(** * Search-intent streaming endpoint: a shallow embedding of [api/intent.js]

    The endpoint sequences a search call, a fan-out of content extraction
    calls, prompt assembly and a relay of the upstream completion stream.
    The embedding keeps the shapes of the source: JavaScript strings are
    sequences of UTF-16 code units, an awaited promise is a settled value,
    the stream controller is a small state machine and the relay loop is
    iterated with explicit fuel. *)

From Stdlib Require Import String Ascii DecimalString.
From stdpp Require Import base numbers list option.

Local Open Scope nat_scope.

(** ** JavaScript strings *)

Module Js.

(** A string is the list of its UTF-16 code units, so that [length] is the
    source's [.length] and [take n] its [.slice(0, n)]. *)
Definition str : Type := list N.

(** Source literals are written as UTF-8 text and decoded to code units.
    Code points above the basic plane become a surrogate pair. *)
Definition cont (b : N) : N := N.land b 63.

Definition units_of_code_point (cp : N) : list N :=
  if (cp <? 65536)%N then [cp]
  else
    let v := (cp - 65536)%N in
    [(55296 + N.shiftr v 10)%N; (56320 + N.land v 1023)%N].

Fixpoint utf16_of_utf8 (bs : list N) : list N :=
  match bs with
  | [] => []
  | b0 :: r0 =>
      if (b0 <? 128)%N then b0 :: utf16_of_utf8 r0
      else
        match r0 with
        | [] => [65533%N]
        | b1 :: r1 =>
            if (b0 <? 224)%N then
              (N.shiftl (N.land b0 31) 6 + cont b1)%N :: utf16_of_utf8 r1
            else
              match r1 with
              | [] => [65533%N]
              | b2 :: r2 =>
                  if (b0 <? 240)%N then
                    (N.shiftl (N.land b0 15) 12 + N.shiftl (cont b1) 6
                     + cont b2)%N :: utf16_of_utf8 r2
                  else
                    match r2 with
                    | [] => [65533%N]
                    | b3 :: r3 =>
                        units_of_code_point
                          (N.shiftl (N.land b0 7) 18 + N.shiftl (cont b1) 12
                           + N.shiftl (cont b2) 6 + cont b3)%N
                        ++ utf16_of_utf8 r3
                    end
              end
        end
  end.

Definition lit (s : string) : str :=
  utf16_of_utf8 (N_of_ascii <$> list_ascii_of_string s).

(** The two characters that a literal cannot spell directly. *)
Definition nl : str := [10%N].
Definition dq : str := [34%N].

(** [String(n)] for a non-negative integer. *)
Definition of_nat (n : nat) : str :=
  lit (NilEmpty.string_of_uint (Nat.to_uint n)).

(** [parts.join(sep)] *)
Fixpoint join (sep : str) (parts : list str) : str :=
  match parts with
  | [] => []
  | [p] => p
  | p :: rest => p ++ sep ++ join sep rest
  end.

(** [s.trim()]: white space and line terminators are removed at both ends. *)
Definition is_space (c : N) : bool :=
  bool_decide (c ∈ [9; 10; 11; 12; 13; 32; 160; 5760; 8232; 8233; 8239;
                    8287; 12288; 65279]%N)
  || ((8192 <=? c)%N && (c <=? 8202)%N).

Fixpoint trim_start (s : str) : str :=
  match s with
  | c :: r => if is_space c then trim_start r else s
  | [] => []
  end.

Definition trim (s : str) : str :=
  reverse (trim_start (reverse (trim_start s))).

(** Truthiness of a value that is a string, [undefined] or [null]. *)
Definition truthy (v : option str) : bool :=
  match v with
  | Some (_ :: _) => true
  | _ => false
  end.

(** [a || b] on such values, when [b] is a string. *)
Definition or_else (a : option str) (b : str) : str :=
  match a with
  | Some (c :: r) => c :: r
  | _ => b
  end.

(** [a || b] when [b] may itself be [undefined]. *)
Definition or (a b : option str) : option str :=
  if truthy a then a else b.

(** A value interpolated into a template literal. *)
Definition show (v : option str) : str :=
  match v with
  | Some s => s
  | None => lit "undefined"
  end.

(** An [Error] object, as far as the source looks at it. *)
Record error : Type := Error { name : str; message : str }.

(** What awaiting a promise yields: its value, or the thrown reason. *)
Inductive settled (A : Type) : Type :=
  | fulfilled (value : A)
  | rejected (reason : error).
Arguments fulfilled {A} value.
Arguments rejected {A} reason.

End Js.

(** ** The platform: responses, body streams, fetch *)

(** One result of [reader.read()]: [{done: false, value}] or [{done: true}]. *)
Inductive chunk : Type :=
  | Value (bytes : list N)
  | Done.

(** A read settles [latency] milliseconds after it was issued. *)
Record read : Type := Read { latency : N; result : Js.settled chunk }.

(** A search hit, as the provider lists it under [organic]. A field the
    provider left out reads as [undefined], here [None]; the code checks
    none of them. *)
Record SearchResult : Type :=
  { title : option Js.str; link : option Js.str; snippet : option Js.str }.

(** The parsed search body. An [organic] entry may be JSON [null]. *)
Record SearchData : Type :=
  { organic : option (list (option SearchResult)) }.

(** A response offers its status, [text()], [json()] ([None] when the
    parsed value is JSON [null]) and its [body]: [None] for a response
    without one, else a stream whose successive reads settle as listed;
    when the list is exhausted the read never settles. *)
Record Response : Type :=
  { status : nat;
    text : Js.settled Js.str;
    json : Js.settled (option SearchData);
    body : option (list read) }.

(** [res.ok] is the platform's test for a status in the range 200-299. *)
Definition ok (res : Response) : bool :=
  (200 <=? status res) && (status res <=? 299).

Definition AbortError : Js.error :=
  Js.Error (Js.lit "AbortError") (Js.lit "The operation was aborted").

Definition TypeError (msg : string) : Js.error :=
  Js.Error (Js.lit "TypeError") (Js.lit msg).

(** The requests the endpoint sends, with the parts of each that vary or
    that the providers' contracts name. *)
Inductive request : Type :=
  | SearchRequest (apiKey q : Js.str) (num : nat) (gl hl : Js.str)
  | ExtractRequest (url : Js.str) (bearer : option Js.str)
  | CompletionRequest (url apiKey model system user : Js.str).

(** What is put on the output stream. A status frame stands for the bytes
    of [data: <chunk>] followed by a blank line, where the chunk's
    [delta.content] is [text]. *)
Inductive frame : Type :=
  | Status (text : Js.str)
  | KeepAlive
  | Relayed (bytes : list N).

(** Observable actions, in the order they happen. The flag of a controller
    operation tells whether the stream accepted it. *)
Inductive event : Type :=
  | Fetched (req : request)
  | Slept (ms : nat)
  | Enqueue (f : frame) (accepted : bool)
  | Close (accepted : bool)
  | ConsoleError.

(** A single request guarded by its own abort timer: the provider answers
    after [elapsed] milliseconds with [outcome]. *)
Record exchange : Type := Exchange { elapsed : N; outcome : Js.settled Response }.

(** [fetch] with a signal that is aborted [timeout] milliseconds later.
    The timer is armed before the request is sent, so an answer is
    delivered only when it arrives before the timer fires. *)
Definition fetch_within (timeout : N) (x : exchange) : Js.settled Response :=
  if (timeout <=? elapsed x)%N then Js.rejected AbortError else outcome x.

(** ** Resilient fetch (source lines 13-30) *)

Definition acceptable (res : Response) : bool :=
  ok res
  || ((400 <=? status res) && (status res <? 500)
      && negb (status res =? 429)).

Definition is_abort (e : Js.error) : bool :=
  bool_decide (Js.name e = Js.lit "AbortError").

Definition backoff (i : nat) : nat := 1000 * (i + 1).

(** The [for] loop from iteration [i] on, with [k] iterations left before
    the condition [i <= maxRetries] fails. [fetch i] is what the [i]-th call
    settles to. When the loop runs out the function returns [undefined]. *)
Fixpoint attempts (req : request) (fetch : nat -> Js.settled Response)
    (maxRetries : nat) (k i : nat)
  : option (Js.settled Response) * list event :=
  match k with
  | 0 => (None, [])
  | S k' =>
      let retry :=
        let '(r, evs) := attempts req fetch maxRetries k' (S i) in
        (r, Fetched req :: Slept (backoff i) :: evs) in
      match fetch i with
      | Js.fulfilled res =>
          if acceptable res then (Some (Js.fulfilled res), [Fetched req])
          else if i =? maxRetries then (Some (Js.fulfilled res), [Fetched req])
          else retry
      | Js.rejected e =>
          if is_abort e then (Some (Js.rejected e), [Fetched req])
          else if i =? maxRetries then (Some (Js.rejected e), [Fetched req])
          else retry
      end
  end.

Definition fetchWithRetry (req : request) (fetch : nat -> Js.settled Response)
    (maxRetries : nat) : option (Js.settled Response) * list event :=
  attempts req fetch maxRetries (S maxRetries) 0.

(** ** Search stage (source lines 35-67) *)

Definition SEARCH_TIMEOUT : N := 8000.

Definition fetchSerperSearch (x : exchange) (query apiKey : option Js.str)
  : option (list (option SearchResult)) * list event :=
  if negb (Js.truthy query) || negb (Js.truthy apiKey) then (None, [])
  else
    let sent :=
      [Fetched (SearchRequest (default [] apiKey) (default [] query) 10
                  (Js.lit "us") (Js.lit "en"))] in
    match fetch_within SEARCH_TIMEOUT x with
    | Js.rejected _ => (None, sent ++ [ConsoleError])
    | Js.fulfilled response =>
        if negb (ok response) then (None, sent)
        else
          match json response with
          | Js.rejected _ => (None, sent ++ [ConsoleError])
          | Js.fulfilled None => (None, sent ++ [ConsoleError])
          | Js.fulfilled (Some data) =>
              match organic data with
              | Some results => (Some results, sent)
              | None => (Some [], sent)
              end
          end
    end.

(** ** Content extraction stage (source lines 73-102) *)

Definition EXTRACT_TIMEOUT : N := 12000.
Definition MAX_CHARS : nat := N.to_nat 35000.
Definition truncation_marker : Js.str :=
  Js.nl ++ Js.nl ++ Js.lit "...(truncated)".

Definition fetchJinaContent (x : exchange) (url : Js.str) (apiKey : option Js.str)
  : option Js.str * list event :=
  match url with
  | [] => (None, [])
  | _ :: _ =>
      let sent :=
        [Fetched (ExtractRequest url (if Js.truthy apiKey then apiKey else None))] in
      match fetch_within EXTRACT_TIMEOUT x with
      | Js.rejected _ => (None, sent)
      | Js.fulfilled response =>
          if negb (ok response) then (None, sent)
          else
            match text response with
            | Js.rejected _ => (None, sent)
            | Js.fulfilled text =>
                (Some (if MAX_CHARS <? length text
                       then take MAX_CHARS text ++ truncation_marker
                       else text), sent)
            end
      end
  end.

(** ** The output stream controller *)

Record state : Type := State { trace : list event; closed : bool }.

○ ○ ○ ○ ○ ○ ○

• **Exercise objective**
Within the data above, filter for lines containing the word "reason" and copy each one.

• **Solution for this exercise**
(** What awaiting a promise yields: its value, or the thrown reason. *)
  | rejected (reason : error).
Arguments rejected {A} reason.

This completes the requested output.